▶ [RECORDS FOR THIS TASK]
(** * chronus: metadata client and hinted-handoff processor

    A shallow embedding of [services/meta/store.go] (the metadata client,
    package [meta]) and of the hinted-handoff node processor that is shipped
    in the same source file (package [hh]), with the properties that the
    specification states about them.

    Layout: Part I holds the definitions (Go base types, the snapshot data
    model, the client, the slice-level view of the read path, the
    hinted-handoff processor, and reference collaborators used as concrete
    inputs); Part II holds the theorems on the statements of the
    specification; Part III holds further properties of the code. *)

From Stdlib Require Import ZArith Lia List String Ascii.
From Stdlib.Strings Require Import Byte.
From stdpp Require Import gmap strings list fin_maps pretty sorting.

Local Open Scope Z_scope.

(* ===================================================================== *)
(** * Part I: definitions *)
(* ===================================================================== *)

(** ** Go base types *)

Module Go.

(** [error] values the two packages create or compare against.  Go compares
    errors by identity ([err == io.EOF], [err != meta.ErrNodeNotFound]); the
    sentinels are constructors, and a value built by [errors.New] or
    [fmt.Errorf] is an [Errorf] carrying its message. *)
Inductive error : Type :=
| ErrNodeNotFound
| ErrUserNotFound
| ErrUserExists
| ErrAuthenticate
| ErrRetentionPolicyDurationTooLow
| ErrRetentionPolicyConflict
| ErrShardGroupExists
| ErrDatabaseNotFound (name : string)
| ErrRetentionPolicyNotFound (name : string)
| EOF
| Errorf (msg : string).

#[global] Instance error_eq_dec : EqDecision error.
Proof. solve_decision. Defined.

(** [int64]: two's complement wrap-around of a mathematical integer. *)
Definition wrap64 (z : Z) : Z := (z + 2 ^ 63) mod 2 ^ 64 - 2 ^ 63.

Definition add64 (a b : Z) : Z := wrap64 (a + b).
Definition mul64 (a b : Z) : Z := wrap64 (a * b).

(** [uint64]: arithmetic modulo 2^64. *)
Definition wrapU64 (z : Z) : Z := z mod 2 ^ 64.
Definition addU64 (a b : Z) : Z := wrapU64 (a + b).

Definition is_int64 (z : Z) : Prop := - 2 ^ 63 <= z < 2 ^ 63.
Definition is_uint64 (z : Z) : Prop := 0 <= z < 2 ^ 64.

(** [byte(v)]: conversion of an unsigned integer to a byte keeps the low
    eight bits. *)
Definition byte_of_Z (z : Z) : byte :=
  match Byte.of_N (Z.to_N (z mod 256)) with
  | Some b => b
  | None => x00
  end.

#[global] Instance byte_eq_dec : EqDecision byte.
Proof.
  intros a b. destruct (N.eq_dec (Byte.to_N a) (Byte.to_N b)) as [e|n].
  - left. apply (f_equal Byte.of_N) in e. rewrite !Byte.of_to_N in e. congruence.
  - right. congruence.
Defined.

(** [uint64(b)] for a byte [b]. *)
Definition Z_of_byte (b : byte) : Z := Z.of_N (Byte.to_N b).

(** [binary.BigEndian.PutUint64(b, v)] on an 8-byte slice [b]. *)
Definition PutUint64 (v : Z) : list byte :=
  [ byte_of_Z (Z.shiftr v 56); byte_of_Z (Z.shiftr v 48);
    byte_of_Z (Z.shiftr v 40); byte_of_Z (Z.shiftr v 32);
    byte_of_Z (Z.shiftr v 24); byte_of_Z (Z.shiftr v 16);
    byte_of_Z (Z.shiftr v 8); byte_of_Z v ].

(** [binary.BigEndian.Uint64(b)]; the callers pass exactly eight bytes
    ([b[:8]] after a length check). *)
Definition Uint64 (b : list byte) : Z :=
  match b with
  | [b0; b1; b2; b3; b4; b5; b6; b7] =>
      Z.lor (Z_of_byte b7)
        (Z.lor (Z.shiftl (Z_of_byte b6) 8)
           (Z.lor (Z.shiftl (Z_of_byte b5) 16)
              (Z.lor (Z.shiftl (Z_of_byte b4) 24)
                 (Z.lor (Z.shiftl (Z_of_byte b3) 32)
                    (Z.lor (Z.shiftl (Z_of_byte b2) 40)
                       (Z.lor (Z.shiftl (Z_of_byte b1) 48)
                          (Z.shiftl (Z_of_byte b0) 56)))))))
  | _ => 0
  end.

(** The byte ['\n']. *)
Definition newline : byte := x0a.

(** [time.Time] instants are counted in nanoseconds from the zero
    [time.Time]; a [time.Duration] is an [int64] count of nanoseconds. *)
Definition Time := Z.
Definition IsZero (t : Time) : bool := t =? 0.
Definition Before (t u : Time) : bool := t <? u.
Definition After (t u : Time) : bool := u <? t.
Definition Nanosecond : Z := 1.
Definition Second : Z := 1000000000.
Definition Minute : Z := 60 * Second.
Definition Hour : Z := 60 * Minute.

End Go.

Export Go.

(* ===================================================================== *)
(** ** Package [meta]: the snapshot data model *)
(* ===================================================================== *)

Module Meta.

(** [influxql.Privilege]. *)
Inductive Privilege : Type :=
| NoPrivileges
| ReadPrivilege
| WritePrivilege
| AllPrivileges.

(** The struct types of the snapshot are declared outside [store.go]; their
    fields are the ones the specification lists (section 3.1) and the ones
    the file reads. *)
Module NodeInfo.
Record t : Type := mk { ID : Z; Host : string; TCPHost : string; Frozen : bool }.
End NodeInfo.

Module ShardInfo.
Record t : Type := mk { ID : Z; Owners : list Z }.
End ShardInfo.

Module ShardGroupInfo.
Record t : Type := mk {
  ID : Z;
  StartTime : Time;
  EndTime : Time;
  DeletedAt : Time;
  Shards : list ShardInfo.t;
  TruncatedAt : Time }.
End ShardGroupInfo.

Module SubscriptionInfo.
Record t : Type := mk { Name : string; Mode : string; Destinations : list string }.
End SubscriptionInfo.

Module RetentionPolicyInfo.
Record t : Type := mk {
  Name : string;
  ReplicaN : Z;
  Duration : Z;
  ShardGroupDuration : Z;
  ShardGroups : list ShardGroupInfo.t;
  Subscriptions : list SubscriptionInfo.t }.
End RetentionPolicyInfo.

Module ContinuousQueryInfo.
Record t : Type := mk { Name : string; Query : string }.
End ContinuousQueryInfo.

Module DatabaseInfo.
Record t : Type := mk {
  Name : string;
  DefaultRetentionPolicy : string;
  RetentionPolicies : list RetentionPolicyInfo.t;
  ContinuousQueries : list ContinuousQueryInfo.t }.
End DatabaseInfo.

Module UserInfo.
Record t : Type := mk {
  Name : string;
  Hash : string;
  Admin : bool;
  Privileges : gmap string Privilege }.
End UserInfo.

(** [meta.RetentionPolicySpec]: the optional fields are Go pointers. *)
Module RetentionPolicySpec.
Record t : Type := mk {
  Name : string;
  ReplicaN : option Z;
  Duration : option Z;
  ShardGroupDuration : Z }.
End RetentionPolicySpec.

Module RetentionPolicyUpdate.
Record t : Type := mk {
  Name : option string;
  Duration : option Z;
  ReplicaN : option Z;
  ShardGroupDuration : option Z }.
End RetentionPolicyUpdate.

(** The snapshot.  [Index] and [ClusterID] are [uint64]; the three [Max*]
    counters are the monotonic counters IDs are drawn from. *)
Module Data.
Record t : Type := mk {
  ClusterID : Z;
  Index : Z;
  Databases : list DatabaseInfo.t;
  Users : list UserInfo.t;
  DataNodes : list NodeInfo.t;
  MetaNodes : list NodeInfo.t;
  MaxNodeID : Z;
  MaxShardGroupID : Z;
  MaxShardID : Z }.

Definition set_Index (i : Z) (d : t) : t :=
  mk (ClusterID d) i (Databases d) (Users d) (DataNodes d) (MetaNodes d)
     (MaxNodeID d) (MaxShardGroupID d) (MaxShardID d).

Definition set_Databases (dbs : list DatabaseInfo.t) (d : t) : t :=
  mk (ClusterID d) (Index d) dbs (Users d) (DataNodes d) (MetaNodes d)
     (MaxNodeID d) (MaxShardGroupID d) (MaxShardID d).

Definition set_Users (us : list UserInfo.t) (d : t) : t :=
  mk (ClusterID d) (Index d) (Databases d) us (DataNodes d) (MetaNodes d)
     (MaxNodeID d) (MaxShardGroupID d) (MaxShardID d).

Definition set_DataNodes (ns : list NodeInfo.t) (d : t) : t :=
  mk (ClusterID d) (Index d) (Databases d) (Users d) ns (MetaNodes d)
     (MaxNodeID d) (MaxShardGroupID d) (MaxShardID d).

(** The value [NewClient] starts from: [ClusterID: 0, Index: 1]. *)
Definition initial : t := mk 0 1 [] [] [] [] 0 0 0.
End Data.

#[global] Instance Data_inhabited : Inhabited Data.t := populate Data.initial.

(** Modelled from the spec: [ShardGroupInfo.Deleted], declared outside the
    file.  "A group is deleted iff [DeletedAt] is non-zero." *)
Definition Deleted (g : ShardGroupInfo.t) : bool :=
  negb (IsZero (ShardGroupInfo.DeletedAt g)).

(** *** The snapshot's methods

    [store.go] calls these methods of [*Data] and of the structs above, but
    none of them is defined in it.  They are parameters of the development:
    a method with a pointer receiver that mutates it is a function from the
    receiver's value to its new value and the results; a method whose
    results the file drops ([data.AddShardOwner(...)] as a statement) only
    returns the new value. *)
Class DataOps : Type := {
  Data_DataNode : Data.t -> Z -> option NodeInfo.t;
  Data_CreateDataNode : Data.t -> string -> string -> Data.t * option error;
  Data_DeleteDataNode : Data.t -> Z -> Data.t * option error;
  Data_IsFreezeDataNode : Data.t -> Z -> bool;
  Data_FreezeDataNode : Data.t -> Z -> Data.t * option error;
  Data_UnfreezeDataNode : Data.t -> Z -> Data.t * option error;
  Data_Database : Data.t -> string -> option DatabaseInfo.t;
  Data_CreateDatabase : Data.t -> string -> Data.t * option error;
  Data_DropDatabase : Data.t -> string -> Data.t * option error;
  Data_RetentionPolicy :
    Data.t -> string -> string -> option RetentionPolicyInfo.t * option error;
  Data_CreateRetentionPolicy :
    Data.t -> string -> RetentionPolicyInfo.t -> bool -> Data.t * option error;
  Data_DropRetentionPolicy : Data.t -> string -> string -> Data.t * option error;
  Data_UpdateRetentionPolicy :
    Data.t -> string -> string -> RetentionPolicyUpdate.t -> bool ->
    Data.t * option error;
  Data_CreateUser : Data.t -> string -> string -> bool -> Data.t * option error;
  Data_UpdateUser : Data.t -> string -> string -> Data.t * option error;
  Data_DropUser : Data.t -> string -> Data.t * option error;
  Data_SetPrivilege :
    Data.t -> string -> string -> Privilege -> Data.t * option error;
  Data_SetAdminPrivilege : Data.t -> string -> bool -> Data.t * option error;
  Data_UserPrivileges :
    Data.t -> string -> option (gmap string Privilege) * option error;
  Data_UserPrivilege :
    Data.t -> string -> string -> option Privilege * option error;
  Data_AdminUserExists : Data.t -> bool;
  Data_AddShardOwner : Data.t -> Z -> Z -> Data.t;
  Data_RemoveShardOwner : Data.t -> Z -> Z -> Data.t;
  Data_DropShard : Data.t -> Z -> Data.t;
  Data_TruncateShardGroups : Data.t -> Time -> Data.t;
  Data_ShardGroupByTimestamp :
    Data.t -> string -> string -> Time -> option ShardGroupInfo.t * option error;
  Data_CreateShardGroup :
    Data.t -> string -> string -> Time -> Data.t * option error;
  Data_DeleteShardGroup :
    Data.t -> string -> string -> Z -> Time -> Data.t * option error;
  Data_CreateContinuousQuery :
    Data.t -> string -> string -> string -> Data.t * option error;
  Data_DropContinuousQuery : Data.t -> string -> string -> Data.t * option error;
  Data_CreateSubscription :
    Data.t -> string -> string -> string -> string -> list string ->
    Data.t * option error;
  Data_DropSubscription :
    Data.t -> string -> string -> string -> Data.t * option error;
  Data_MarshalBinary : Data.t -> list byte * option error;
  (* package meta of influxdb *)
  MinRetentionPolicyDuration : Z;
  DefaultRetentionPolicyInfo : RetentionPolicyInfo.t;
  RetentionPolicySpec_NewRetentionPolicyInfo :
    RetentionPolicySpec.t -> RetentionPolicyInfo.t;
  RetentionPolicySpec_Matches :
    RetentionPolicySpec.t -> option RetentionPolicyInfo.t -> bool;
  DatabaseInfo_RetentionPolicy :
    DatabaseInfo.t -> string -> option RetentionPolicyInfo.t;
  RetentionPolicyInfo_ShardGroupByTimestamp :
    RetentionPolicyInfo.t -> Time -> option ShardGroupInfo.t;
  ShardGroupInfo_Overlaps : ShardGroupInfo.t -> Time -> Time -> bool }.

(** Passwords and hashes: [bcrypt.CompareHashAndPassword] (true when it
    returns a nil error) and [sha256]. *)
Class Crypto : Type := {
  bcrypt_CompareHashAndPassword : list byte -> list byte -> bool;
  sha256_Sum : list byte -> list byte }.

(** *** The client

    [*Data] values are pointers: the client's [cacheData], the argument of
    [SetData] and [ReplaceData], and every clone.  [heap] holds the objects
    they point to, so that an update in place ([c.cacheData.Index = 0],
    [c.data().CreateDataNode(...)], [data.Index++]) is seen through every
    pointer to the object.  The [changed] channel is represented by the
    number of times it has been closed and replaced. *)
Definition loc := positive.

▶ [WHAT YOU ARE ASKED TO DO] Output the lines of the records above exactly as they appear, from the line containing "receiver's value to" through the line containing "Data.t -> string -> string -> Privilege".

▶ [REPLY]
    receiver's value to its new value and the results; a method whose
    results the file drops ([data.AddShardOwner(...)] as a statement) only
    returns the new value. *)
Class DataOps : Type := {
  Data_DataNode : Data.t -> Z -> option NodeInfo.t;
  Data_CreateDataNode : Data.t -> string -> string -> Data.t * option error;
  Data_DeleteDataNode : Data.t -> Z -> Data.t * option error;
  Data_IsFreezeDataNode : Data.t -> Z -> bool;
  Data_FreezeDataNode : Data.t -> Z -> Data.t * option error;
  Data_UnfreezeDataNode : Data.t -> Z -> Data.t * option error;
  Data_Database : Data.t -> string -> option DatabaseInfo.t;
  Data_CreateDatabase : Data.t -> string -> Data.t * option error;
  Data_DropDatabase : Data.t -> string -> Data.t * option error;
  Data_RetentionPolicy :
    Data.t -> string -> string -> option RetentionPolicyInfo.t * option error;
  Data_CreateRetentionPolicy :
    Data.t -> string -> RetentionPolicyInfo.t -> bool -> Data.t * option error;
  Data_DropRetentionPolicy : Data.t -> string -> string -> Data.t * option error;
  Data_UpdateRetentionPolicy :
    Data.t -> string -> string -> RetentionPolicyUpdate.t -> bool ->
    Data.t * option error;
  Data_CreateUser : Data.t -> string -> string -> bool -> Data.t * option error;
  Data_UpdateUser : Data.t -> string -> string -> Data.t * option error;
  Data_DropUser : Data.t -> string -> Data.t * option error;
  Data_SetPrivilege :
    Data.t -> string -> string -> Privilege -> Data.t * option error;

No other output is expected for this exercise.